What this task involves
Starting at the line below holding "d.(d_Manual) = true" and stopping at the line holding "destruct (canAdvance d", print every line exactly, both ends included, and leave the rest out.

Data to use
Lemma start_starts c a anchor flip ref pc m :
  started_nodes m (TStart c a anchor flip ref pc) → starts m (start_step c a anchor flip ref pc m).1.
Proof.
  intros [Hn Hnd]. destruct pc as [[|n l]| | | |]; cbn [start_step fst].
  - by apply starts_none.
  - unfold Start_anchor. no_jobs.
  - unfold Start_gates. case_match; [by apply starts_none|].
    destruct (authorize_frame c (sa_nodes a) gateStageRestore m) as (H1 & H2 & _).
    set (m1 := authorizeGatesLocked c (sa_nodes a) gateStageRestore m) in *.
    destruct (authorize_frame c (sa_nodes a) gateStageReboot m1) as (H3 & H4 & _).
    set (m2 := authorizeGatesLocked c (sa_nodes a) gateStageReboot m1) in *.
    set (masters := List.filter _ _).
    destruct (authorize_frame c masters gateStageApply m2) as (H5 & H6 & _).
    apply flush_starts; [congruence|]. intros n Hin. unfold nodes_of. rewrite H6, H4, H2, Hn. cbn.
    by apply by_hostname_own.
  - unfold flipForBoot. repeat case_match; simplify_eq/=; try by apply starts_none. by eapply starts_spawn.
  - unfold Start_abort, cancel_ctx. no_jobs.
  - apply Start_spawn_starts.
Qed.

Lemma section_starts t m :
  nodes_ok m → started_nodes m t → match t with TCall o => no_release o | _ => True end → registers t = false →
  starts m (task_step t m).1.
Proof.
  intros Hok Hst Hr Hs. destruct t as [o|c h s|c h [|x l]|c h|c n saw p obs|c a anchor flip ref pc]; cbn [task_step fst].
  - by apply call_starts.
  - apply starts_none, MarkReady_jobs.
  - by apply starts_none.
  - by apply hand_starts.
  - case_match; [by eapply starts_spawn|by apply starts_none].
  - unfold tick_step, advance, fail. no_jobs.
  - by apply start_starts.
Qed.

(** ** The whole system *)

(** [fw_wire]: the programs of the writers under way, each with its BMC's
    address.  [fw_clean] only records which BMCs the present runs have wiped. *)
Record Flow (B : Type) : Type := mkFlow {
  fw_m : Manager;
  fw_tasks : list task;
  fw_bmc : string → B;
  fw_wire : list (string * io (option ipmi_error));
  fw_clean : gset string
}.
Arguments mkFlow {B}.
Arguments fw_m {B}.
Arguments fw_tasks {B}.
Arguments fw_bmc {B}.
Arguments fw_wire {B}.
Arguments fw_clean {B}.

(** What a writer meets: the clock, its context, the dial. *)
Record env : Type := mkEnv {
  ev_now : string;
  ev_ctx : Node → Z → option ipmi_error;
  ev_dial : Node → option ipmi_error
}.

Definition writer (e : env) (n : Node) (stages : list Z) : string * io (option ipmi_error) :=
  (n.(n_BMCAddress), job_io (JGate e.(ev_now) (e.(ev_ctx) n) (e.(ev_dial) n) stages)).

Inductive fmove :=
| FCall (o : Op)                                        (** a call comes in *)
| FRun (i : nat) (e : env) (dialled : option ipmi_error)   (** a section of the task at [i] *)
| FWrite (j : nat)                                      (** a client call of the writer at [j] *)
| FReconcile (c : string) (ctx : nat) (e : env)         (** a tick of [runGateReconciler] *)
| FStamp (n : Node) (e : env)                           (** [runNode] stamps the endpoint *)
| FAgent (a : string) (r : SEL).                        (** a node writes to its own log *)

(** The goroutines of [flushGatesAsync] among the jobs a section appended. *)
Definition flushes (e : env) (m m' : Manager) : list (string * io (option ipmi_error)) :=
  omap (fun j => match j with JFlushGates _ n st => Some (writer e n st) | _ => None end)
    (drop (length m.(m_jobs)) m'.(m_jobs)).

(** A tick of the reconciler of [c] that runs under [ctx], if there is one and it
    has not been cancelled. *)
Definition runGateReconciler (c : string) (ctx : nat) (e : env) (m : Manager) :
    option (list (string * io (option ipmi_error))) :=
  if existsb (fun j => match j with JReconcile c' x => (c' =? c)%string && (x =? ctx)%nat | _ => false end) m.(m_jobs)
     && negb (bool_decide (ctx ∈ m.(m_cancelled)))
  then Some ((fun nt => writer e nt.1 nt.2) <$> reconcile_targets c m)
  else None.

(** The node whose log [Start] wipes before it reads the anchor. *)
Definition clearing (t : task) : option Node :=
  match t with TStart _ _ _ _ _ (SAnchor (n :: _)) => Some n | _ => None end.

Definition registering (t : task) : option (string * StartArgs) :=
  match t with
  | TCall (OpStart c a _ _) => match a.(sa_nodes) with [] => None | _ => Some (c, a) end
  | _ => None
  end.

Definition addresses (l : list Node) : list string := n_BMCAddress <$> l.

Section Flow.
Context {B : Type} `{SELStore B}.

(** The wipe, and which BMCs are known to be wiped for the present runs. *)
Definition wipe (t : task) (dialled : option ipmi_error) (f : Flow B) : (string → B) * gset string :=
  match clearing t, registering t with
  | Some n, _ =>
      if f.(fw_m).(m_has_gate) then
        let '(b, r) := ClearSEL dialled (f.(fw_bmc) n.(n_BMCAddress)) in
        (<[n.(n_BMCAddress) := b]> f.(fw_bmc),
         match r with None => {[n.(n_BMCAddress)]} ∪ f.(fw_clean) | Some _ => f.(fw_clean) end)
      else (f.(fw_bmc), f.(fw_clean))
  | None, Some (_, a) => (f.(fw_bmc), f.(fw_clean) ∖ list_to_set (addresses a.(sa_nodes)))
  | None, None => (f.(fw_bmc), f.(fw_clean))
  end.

...

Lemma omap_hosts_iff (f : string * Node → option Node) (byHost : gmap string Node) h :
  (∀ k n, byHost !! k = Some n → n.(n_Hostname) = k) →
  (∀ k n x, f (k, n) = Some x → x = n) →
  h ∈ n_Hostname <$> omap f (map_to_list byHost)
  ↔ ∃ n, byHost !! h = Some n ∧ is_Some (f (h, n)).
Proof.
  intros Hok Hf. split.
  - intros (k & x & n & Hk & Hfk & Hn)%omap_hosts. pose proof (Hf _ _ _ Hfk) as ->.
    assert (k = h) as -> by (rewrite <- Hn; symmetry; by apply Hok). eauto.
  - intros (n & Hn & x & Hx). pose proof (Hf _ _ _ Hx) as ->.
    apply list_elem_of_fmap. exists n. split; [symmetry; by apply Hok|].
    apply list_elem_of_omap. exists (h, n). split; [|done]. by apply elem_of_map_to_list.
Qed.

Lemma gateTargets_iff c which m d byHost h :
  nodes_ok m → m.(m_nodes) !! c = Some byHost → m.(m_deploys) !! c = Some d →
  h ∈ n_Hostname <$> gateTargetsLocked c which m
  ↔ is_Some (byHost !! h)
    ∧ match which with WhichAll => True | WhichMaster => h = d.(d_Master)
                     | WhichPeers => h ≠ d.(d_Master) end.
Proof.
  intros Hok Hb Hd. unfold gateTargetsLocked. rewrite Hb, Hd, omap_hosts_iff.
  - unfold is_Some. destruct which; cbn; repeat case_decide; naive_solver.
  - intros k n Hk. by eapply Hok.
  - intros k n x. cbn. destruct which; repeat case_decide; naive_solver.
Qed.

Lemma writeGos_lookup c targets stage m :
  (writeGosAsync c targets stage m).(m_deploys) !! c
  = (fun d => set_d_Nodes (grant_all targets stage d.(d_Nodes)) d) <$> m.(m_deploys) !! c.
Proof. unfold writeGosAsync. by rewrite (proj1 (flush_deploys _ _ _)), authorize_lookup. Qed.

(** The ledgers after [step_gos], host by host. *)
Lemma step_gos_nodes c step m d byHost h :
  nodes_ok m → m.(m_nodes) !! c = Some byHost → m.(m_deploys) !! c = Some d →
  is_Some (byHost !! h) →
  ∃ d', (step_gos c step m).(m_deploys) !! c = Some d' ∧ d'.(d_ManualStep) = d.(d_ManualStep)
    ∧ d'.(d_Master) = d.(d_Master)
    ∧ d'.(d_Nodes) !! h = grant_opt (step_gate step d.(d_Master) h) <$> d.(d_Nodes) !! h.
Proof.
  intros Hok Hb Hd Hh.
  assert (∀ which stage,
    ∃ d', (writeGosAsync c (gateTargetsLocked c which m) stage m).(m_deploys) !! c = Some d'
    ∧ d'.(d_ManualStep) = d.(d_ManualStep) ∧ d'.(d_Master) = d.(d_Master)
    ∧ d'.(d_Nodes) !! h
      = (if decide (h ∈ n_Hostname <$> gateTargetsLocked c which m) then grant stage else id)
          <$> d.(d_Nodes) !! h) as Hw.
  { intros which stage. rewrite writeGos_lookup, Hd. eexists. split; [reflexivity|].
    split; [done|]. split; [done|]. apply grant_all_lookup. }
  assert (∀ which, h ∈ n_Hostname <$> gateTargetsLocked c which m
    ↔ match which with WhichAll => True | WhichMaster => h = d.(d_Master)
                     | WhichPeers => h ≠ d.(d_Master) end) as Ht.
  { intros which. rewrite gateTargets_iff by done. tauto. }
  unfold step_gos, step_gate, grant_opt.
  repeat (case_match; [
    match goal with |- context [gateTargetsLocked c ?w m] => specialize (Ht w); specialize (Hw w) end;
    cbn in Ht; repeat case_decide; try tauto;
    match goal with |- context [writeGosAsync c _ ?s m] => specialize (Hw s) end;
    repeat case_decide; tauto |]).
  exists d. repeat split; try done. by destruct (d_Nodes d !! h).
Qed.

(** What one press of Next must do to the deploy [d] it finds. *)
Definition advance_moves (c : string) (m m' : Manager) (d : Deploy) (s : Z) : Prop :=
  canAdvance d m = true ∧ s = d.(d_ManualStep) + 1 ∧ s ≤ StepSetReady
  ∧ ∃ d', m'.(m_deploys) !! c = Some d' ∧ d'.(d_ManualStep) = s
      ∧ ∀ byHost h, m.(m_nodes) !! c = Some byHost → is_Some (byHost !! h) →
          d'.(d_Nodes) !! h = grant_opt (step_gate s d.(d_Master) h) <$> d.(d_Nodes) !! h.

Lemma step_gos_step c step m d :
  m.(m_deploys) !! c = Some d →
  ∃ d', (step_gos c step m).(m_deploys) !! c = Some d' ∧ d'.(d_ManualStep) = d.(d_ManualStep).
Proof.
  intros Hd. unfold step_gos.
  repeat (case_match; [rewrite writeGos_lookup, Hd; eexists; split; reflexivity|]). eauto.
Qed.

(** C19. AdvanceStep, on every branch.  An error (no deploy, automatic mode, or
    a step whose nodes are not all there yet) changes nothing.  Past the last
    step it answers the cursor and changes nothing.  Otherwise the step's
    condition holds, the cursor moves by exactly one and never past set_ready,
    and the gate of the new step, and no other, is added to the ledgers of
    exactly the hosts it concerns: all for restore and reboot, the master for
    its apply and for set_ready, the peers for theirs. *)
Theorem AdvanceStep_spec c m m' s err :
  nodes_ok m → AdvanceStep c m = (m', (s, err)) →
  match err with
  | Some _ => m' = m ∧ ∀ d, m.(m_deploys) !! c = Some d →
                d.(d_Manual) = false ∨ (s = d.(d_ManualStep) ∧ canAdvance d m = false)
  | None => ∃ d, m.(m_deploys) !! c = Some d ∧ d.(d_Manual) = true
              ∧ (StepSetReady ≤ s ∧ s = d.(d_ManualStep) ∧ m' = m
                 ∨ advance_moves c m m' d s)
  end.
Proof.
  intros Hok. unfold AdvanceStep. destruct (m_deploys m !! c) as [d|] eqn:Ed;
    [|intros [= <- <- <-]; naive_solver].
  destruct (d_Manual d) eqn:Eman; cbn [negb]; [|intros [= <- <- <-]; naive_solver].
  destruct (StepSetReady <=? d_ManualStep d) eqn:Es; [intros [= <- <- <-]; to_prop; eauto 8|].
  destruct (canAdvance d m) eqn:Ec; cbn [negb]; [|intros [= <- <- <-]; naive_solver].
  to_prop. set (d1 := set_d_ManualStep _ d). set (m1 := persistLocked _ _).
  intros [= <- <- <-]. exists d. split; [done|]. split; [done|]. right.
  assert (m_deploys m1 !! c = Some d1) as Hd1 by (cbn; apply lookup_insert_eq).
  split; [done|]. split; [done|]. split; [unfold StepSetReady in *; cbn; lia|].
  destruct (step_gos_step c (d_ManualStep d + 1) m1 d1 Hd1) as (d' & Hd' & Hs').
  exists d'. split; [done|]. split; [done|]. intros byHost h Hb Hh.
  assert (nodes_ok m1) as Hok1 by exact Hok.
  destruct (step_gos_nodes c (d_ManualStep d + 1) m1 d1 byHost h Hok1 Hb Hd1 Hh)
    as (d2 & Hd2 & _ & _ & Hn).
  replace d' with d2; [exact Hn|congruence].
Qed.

---

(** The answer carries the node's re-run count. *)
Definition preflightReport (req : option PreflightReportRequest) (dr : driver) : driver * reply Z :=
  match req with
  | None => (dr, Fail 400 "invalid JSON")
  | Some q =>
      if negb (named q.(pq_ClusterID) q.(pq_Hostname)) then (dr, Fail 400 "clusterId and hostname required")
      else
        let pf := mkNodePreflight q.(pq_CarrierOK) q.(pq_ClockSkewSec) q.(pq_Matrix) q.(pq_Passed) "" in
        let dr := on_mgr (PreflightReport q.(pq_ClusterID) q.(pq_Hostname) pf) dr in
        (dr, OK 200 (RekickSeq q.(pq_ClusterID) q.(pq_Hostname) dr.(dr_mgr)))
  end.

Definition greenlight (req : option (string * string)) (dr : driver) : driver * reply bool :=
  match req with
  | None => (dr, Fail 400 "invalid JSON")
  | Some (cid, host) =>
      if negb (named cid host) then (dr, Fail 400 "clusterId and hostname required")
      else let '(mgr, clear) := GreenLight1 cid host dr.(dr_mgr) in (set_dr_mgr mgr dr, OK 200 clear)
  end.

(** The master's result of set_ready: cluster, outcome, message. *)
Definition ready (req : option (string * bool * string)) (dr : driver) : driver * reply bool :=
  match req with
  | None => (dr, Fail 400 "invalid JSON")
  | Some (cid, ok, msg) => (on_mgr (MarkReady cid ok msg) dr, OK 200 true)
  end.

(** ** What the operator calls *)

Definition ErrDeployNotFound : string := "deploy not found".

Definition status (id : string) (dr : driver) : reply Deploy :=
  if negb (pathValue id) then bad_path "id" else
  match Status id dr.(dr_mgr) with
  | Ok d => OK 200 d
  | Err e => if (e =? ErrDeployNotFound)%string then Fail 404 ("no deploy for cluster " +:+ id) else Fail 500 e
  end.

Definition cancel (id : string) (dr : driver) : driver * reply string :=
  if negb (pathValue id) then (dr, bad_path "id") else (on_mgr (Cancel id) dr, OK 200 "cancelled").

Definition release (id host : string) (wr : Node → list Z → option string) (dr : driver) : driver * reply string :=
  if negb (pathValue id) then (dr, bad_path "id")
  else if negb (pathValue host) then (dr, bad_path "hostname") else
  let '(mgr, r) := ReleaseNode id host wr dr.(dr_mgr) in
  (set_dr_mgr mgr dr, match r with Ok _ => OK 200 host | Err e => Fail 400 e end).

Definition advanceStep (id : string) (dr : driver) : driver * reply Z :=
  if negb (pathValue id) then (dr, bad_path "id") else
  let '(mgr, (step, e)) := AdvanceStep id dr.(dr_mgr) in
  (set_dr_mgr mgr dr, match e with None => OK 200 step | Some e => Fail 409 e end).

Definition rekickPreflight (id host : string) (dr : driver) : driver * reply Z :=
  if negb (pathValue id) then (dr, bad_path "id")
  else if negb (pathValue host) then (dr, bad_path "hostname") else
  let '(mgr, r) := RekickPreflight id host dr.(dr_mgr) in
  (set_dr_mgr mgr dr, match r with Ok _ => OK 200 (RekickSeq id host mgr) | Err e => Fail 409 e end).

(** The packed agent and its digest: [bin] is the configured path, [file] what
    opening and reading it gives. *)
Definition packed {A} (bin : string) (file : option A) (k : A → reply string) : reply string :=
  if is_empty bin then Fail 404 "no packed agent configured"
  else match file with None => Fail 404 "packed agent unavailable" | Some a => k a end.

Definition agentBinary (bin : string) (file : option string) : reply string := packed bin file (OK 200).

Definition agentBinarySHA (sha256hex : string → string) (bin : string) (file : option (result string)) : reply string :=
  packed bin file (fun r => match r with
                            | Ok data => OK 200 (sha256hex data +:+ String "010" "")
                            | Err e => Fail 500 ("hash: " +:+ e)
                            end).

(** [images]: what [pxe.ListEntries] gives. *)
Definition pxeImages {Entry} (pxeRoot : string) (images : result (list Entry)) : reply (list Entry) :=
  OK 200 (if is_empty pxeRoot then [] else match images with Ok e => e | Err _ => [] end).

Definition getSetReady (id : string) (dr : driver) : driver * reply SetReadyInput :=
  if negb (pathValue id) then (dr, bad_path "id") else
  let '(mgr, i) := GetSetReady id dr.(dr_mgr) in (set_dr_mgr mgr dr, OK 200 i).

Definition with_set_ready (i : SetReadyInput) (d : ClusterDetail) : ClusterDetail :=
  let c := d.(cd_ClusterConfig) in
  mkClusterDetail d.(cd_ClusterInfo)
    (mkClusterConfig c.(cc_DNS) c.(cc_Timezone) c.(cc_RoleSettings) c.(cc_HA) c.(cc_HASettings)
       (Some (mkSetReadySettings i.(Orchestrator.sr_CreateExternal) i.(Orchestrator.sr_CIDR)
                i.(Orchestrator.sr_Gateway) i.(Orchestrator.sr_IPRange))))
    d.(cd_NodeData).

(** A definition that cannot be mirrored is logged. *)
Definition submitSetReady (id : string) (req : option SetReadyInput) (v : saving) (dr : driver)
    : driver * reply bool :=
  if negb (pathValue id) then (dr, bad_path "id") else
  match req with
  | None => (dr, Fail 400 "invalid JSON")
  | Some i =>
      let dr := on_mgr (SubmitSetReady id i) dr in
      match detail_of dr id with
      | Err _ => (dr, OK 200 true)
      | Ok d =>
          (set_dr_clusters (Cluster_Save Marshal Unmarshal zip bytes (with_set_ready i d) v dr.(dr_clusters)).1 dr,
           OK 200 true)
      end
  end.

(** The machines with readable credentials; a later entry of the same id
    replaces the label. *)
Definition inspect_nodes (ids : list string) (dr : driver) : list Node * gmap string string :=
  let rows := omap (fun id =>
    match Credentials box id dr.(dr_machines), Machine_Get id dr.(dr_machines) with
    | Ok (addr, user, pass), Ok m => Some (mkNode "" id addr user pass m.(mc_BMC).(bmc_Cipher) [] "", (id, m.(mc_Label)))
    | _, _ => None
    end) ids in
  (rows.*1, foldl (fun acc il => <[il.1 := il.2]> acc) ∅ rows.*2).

Written response
  | None => ∃ d, m.(m_deploys) !! c = Some d ∧ d.(d_Manual) = true
              ∧ (StepSetReady ≤ s ∧ s = d.(d_ManualStep) ∧ m' = m
                 ∨ advance_moves c m m' d s)
  end.
Proof.
  intros Hok. unfold AdvanceStep. destruct (m_deploys m !! c) as [d|] eqn:Ed;
    [|intros [= <- <- <-]; naive_solver].
  destruct (d_Manual d) eqn:Eman; cbn [negb]; [|intros [= <- <- <-]; naive_solver].
  destruct (StepSetReady <=? d_ManualStep d) eqn:Es; [intros [= <- <- <-]; to_prop; eauto 8|].
  destruct (canAdvance d m) eqn:Ec; cbn [negb]; [|intros [= <- <- <-]; naive_solver].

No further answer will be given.